The constitutional challenge to California’s IMR system in Frances Stevens v. Outspoken Enterprises continues to be the number one story in California workers’ comp.
At this past weekend’s CAAA convention in San Diego much of the focus was on the problem of injured workers getting medical treatment, the high volume of UR denials, and the extremely IMR uphold rate which is inverse to the denial rate by Maximus under California’s group health system.
Access to medical treatment has become the primary issue for many workers.
Stevens is pending at the California Court of Appeal First District (in San Francisco).

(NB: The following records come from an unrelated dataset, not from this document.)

Lemma metadata_bad_ok m h0 h l left part : holds h0 h part -> part ≡ₚ metadata_owned m ++ left ++ l ->
  exists h', metadata_bad m h = Some (None, h') /\ holds h0 h' ((metadata_kept m ++ left) ++ l).
Proof.
  intros Hh Hp. unfold metadata_bad, bind. destruct (metadata_free_ok m h0 h (left ++ l)) as (h1 & -> & Hh1); [by eapply holds_perm|].
  exists h1. by rewrite <- app_assoc.
Qed.

(** A failing step: the parts that exist are destroyed. *)
Lemma metadata_bad_lost m lost h0 h l left part : holds h0 h part -> part ≡ₚ metadata_owned m ++ left ++ l ->
  (length (metadata_kept m) + length left <= lost)%nat ->
  exists o h', metadata_bad m h = Some (o, h') /\
    match o with
    | Some x => holds h0 h' (metadata_owned x ++ l)
    | None => exists left, (length left <= lost)%nat /\ holds h0 h' (left ++ l)
    end.
Proof.
  intros Hh Hp Hlen. destruct (metadata_bad_ok m h0 h l left part Hh Hp) as (h' & -> & Hh'). eexists _, h'. split; [done|].
  eexists. split; [|exact Hh']. by rewrite length_app.
Qed.

Lemma dst_kept_length d : (length (dst_array_owned d) <= 4)%nat.
Proof. unfold dst_array_owned. destruct (df_array d); cbn; lia. Qed.

Ltac bad_part Hh left := eapply (metadata_bad_lost _ _ _ _ _ left _ Hh); [cbn; solve_Permutation|cbn; lia].
(** * Automatic door firmware: the MQTT command handler of [app_main.c]

    A shallow embedding of [software/app_main.c].  The firmware reacts to
    events of the ESP-MQTT client: on connect it publishes a status message
    and subscribes to the control topic, on a data event it compares topic and
    payload with [strncmp] and drives one GPIO.

    The collaborators (GPIO driver, MQTT client, NVS, network stack) are not
    part of the repository.  Their calls are recorded, in program order, in
    the [calls] of a [world]; the level written last to every pin is kept in
    [gpio_out].  What the collaborators return is taken from a [platform],
    over which every statement is universally quantified.  The [ESP_LOGx]
    macros only write to the log sink and are left out. *)

From Stdlib Require Import ZArith String Ascii List Bool Lia.
From stdpp Require Import gmap strings list.
Import ListNotations.

Local Open Scope string_scope.
Local Open Scope Z_scope.

(** ** C strings and [strncmp] *)

Module CString.

(** A C string literal is embedded as the Rocq string of its characters
    before the terminating NUL; reading at its end yields that NUL. *)
Definition NUL : ascii := Ascii.zero.

Definition cur (s : string) : ascii :=
  match s with
  | EmptyString => NUL
  | String c _ => c
  end.

Definition next (s : string) : string :=
  match s with
  | EmptyString => EmptyString
  | String _ s' => s'
  end.

Definition uchar (c : ascii) : Z := Z.of_nat (nat_of_ascii c).
Record Policy : Type := mkPolicy {
  Version : string;
  Statement : list PolicyStatement
}.

(** Whether each call of [ensureBucket] reaches the store and is
    accepted. *)
Record BucketEnv : Type := mkBucketEnv {
  bucketExists_call : Result unit;
  makeBucket_call : Result unit;
  setBucketPolicy_call : Result unit
}.

Definition public_read_policy (BUCKET_NAME : string) : Policy :=
  {| Version := "2012-10-17";
     Statement :=
       [ {| Effect := "Allow";
            Principal_AWS := ["*"];
            Action := ["s3:GetObject"];
            Resource := ["arn:aws:s3:::" ++ BUCKET_NAME ++ "/*"] |} ] |}.

(** [ensureBucket], run once when the server starts, on the buckets of
    the store: each with the policy it was given, if any.  What is
    logged to the console is left out. *)
Definition ensureBucket (benv : BucketEnv) (BUCKET_NAME : string)
  : M (gmap string (option Policy)) unit :=
  try_catch
    (await (bucketExists_call benv) ;;
     exists_ <- gets (fun b : gmap string (option Policy) =>
                        bool_decide (is_Some (b !! BUCKET_NAME))) ;;
     if negb exists_ then
       await (makeBucket_call benv) ;;
       modify (fun b : gmap string (option Policy) => <[BUCKET_NAME := None]> b) ;;
       await (setBucketPolicy_call benv) ;;
       modify (fun b : gmap string (option Policy) =>
                 <[BUCKET_NAME := Some (public_read_policy BUCKET_NAME)]> b)
     else ret tt)
    (fun _ => ret tt).

(** The buckets after the server has started once for each element of
    [starts], in order. *)
Definition restarts (starts : list BucketEnv) (BUCKET_NAME : string)
    (b : gmap string (option Policy)) : gmap string (option Policy) :=
  fold_left (fun b benv => snd (ensureBucket benv BUCKET_NAME b)) starts b.

(** ** The urls of stored objects *)

(** The variables of [process.env] the two servers build urls from; a
    variable that is not set is [None]. *)
Record ProcessEnv : Type := mkProcessEnv {
  MINIO_ENDPOINT : option string;
  MINIO_PORT : option string;
  MINIO_USE_SSL : option string;
  MINIO_PUBLIC_URL : option string;
  MINIO_BUCKET : option string;
  R2_PUBLIC_URL : option string
}.

(** [process.env.X || d]: an empty value counts as not set. *)
Definition or_default (x : option string) (d : string) : string :=
  match x with
  | Some s => if JS.truthy s then s else d
  | None => d
  end.

(** [if (process.env.X)], and the text of [X] in a template. *)
Definition is_set (x : option string) : bool :=
  match x with
  | Some s => JS.truthy s
  | None => false
  end.

Definition text_of (x : option string) : string :=
  match x with
  | Some s => s
  | None => "undefined"
  end.

(** [getMinioUrl]. *)
Definition getMinioUrl (penv : ProcessEnv) (objectName : string) : string :=
  let BUCKET_NAME := or_default (MINIO_BUCKET penv) "videotube" in
  let endpoint := or_default (MINIO_ENDPOINT penv) "localhost" in
  let port := or_default (MINIO_PORT penv) "9000" in
  let useSSL := bool_decide (MINIO_USE_SSL penv = Some "true") in
  let protocol := if useSSL then "https" else "http" in
  if is_set (MINIO_PUBLIC_URL penv) then
    text_of (MINIO_PUBLIC_URL penv) ++ "/" ++ BUCKET_NAME ++ "/" ++ objectName
  else
    protocol ++ "://" ++ endpoint ++ ":" ++ port ++ "/" ++ BUCKET_NAME ++ "/" ++ objectName.

(** [getR2Url]. *)
Definition getR2Url (penv : ProcessEnv) (key : string) : string :=
  if is_set (R2_PUBLIC_URL penv) then
    text_of (R2_PUBLIC_URL penv) ++ "/" ++ key
  else
    "/api/media/" ++ encodeURIComponent key.

(** The two servers as configured by [process.env]. *)
Definition minio_at (penv : ProcessEnv) : Server :=
  {| variant := Minio; resolve_url := getMinioUrl penv |}.

Definition r2_at (penv : ProcessEnv) : Server :=
  {| variant := R2; resolve_url := getR2Url penv |}.

(** ** The pages *)

From Stdlib Require Qround.

(** [formatDuration], the same function on both pages.  A duration is a
    number of seconds with a fraction, taken as an exact rational. *)
Module Page.

(** [Math.trunc]. *)
Definition trunc (x : QArith_base.Q) : Z :=
  if QArith_base.Qle_bool (QArith_base.inject_Z 0) x
  then Qround.Qfloor x else Qround.Qceiling x.

(** [x / d] and [x % d] for a whole divisor; the remainder has the sign
    of [x]. *)
Definition div (x : QArith_base.Q) (d : Z) : QArith_base.Q :=
  QArith_base.Qdiv x (QArith_base.inject_Z d).

Definition rem (x : QArith_base.Q) (d : Z) : QArith_base.Q :=
  QArith_base.Qminus x (QArith_base.inject_Z (d * trunc (div x d))).

(** [s.padStart(targetLength, c)] for a pad string of one character. *)
Definition padStart (s : string) (targetLength : nat) (c : ascii) : string :=
  string_of_list_ascii (repeat c (targetLength - String.length s)) ++ s.

Definition formatDuration (seconds : QArith_base.Q) : string :=
  let h := Qround.Qfloor (div seconds 3600) in
  let m := Qround.Qfloor (div (rem seconds 3600) 60) in
  let s := Qround.Qfloor (rem seconds 60) in
  if 0 <? h then
    JS.Z_toString h ++ ":" ++ padStart (JS.Z_toString m) 2 "0"
      ++ ":" ++ padStart (JS.Z_toString s) 2 "0"
  else
    JS.Z_toString m ++ ":" ++ padStart (JS.Z_toString s) 2 "0".

End Page.

(** *** The index page (main.js) *)

Module Index.

(** [Math.floor(x / d)] for a whole [x] and [d > 0]. *)
Definition floor_div (x : JS.jsnum) (d : Z) : JS.jsnum :=
  match x with
  | JS.NaN => JS.NaN
  | JS.Num z => JS.Num (z / d)
  end.

(** [x === k]. *)
Definition strict_eq (x : JS.jsnum) (k : Z) : bool :=
  match x with
  | JS.NaN => false
  | JS.Num z => z =? k
  end.

(** [formatDate]: [now] is the time value of [new Date()], [date] that
    of [new Date(dateString)], NaN for a string that is no date. *)
Definition formatDate (now : Z) (date : JS.jsnum) : string :=
  let diff := JS.sub (JS.Num now) date in
  let days := floor_div diff (1000 * 60 * 60 * 24) in
  if strict_eq days 0 then "Today"
  else if strict_eq days 1 then "Yesterday"
  else if JS.lt days (JS.Num 7) then JS.toString days ++ " days ago"
  else if JS.lt days (JS.Num 30) then JS.toString (floor_div days 7) ++ " weeks ago"
  else if JS.lt days (JS.Num 365) then JS.toString (floor_div days 30) ++ " months ago"
  else JS.toString (floor_div days 365) ++ " years ago".

(** A running interval of [startThumbnailPreview]: the card it
    animates, its thumbnails and its [currentIndex]. *)
Record Interval : Type := mkInterval {
  card : string;
  thumbnails : list string;
  currentIndex : nat
}.

(** The page: [currentThumbnailIntervals], the intervals the window
    runs by their id, the id [setInterval] gives next, and the [src] of
    the image of each card. *)
Record Grid : Type := mkGrid {
  currentThumbnailIntervals : gmap string positive;
  running : gmap positive Interval;
  next_id : positive;
  src : gmap string string
}.

Definition startThumbnailPreview (videoId : string) (thumbs : list string) (g : Grid) : Grid :=
  match thumbs with
  | [] => g
  | _ :: _ =>
      {| currentThumbnailIntervals := <[videoId := next_id g]> (currentThumbnailIntervals g);
         running := <[next_id g := {| card := videoId; thumbnails := thumbs;
                                      currentIndex := 0 |}]> (running g);
         next_id := Pos.succ (next_id g);
         src := src g |}
  end.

Now there is another twist.
According to a member of CAAA’s Amicus Committee, the Court of Appeal has requested supplemental briefs be filed on two issues – separation of powers and due process.
The specific questions that the parties are asked to brief are:
1 Is the plenary power to enact workers comp statutes vested in the legislature limited by the Separation of Powers Clause of the California Constitution?
2 Does the plenary power to enact workers comp statutes effect our analysis in evaluating petitioner’s claim under the Ca. Constitution’s Due Process Clause?
Whatever happens, it is becoming clear that the Stevens case is the vehicle for a serious examination of the constitutionality of the SB 863 IMR provisions.
Can the legislature essentially do what it wants with workers’ comp? What are the limits?